Your goal: Only those lines in the data below from the line containing "k' = set_links" through the line containing "cbn [ws_kernel set_ws_kernel timers", both included, should be restated word for word.

§ §

Lemma wp_fire {B : Type} (f : Z -> bool -> M work_state B) s L I dl tl t x tq td ws lock (Q : B -> work_state -> Prop) :
  let k := ws_kernel s in
  kernel_ok k L I dl -> timers_ok k L (t :: tl) -> timers k !! t = Some x ->
  (trigger_mode x = TIMER_TRIGGER_PERIODIC -> timer_origin x < TICK_SIZE_MAX / 2) ->
  is_Some (mem t) -> pending ws (sys_workq s) -> I !! work_task (sys_workq s) = Some (IdLink CTask tq) ->
  tasks k !! tq = Some td -> KTaskOsAssignLockNest k = 1 -> isr_count k <> 0 -> interrupts k = false ->
  (forall k' L' q', kernel_ok k' L' I (if room ws then wake_delays td dl else dl) ->
     timers k' = <[t := fired (heartbeat_ticks k) t x]> (timers k) ->
     timers_ok k' L' (refire (<[t := restarted (heartbeat_ticks k) x]> (timers k)) t x tl) ->
     tasks k' = (if room ws then wake_task tq (tasks k) else tasks k) -> same_delays (delays k) (delays k') ->
     timer_core k' = timer_core k -> (isr_switch_trigger_flag k' = if room ws then 1 else isr_switch_trigger_flag k) ->
     pending (submit (entry t) ws) q' -> same_taken (sys_workq s) q' -> wp (f (heartbeat_ticks k) lock) Q (mkWorkState k' q')) ->
  wp (on_kernel (klinks (DoubleLinkListRmNode (SortList t)));; current_tick ← on_kernel CurrentTicksGain;
      lock ← fire work_func mem lock t; f current_tick lock) Q s.
Proof.
  intros k Hko Hok Ex Ho [b Eb] Hp Hid Et Hn Hi Hint HQ. wp_steps. apply wp_on_kernel. fold k.
  eapply wp_mono.
  { eapply (wp_restart k L I dl t x tl (fun r k' => r = EOK /\ exists h' L', let ts := <[t := restarted (heartbeat_ticks k) x]> (timers k) in
      k' = set_links h' (set_timers ts k) /\ kernel_ok k' L' I dl /\ timers_ok k' L' (refire ts t x tl))); [done..|lia|].
    intros h' L' ts k' Hko' Hok'. split; [done|]. exists h', L'. done. }
  cbn beta. intros [] k1 (Et1 & Enow1 & Hwp). wp_steps. apply wp_on_kernel. cbn [ws_kernel set_ws_kernel]. unfold CurrentTicksGain. wp_steps.
  rewrite Enow1.
  unfold fire. wp_steps. apply wp_on_kernel. cbn [ws_kernel set_ws_kernel]. eapply wp_timer_get; [by rewrite Et1|].
  assert (wp (if trigger_mode x =? TIMER_TRIGGER_PERIODIC then on_kernel (_StartRun t) else on_kernel (_QuitRun t))
    (fun r s' => r = EOK /\ exists h' L', let ts := <[t := restarted (heartbeat_ticks k) x]> (timers k) in
      let k' := set_links h' (set_timers ts k) in s' = set_ws_kernel k' s /\
      kernel_ok k' L' I dl /\ timers_ok k' L' (refire ts t x tl)) (set_ws_kernel k1 s)) as Hwp'.
  { destruct (trigger_mode x =? TIMER_TRIGGER_PERIODIC); apply wp_on_kernel; (eapply wp_mono; [exact Hwp|]);
      intros r k' (-> & h' & L' & -> & ? & ?); (split; [done|]); exists h', L'; done. }
  wp_steps. change (set_ws_kernel k1 (set_ws_kernel k1 ?s')) with (set_ws_kernel k1 s'). eapply wp_mono; [exact Hwp'|]. clear Hwp Hwp' Et1 Enow1 k1.
  cbn beta zeta. intros r s1 (Er & h' & L1 & Es1 & Hko1 & Hok1). subst s1. set (ts := <[t := restarted (heartbeat_ticks k) x]> (timers k)) in *.
  wp_steps. apply wp_on_kernel. unfold malloc_block. rewrite Eb. wp_steps. apply wp_on_kernel.
  cbn [ws_kernel set_ws_kernel]. eapply wp_timer_set; [apply lookup_insert_eq|]. wp_steps. apply wp_on_kernel.
  cbn [ws_kernel set_ws_kernel timers set_timers set_links set_blocks].
  match goal with |- wp _ _ (set_timers ?y ?z) => set (k2 := set_timers y z) end.
  assert (timers k2 = <[t := fired (heartbeat_ticks k) t x]> (timers k)) as Et2.
  { unfold k2. cbn. unfold ts. rewrite insert_insert_eq. unfold fired. by rewrite Eb. }
  assert (timers_ok k2 L1 (refire ts t x tl)) as Hok2.
  { eapply (timers_ok_update (set_blocks _ (set_links h' (set_timers ts k)))); [|apply lookup_insert_eq|done].
    by eapply timers_ok_fields. }
  apply wp_CriticalAreaUnLock; [cbn; lia|]. wp_steps.
  eapply (wp_WorkSubmit_isr (mkWorkState (unlocked lock k2) (sys_workq s)) L1 I dl tq td _ ws);
    [by eapply kernel_ok_fields|done|done|done|cbn; lia|done|].
  cbn [ws_kernel sys_workq]. fold (room ws). intros r3 k3 L3 q' Hko3 Hq3 Ets3 HL3 Hp3 Hst3.
  wp_steps. apply wp_on_kernel. cbn [ws_kernel set_ws_kernel].
  assert (KTaskOsAssignLockNest k3 = 0) as En3 by (rewrite (quiet_nest _ _ Hq3); cbn; lia).
  apply wp_CriticalAreaLock; [lia|].
  assert (interrupts k3 = lock /\ timers k3 = timers k2 /\ isr_switch_trigger_flag k3 = if room ws then 1 else isr_switch_trigger_flag k)
    as (Ei3 & Et3 & Ef3).
  { change (interrupts (core k3) = lock /\ timers (core k3) = timers k2 /\
      isr_switch_trigger_flag (core k3) = if room ws then 1 else isr_switch_trigger_flag k). rewrite (q_core _ _ Hq3). done. }
  rewrite Ei3. apply (HQ _ L3 q').
  - by eapply kernel_ok_fields.
  - by rewrite <- Et2.
  - apply (timers_ok_fields k3); [|done..]. eapply timers_ok_quiet; [|exact Hq3|exact HL3]. by apply (timers_ok_fields k2).
  - exact Ets3.
  - apply Hq3.
  - change (timer_core (locked k3)) with (locked (timer_core k3)). unfold timer_core at 1. unfold tick_core. rewrite (q_core _ _ Hq3).
    unfold timer_core, tick_core, core, locked. cbn. fold k. rewrite Z.sub_add, <- Hint. done.
  - exact Ef3.
  - done.
  - done.
Qed.

(** ** All that are due *)

Definition is_due (now : Z) ts (t : ptr) : Prop := ends_at ts t <= now.
#[export] Instance is_due_decision now ts t : Decision (is_due now ts t).
Proof. unfold is_due. apply _. Defined.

§ §

Task result:
      k' = set_links h' (set_timers ts k) /\ kernel_ok k' L' I dl /\ timers_ok k' L' (refire ts t x tl))); [done..|lia|].
    intros h' L' ts k' Hko' Hok'. split; [done|]. exists h', L'. done. }
  cbn beta. intros [] k1 (Et1 & Enow1 & Hwp). wp_steps. apply wp_on_kernel. cbn [ws_kernel set_ws_kernel]. unfold CurrentTicksGain. wp_steps.
  rewrite Enow1.
  unfold fire. wp_steps. apply wp_on_kernel. cbn [ws_kernel set_ws_kernel]. eapply wp_timer_get; [by rewrite Et1|].
  assert (wp (if trigger_mode x =? TIMER_TRIGGER_PERIODIC then on_kernel (_StartRun t) else on_kernel (_QuitRun t))
    (fun r s' => r = EOK /\ exists h' L', let ts := <[t := restarted (heartbeat_ticks k) x]> (timers k) in
      let k' := set_links h' (set_timers ts k) in s' = set_ws_kernel k' s /\
      kernel_ok k' L' I dl /\ timers_ok k' L' (refire ts t x tl)) (set_ws_kernel k1 s)) as Hwp'.
  { destruct (trigger_mode x =? TIMER_TRIGGER_PERIODIC); apply wp_on_kernel; (eapply wp_mono; [exact Hwp|]);
      intros r k' (-> & h' & L' & -> & ? & ?); (split; [done|]); exists h', L'; done. }
  wp_steps. change (set_ws_kernel k1 (set_ws_kernel k1 ?s')) with (set_ws_kernel k1 s'). eapply wp_mono; [exact Hwp'|]. clear Hwp Hwp' Et1 Enow1 k1.
  cbn beta zeta. intros r s1 (Er & h' & L1 & Es1 & Hko1 & Hok1). subst s1. set (ts := <[t := restarted (heartbeat_ticks k) x]> (timers k)) in *.
  wp_steps. apply wp_on_kernel. unfold malloc_block. rewrite Eb. wp_steps. apply wp_on_kernel.
  cbn [ws_kernel set_ws_kernel]. eapply wp_timer_set; [apply lookup_insert_eq|]. wp_steps. apply wp_on_kernel.
  cbn [ws_kernel set_ws_kernel timers set_timers set_links set_blocks].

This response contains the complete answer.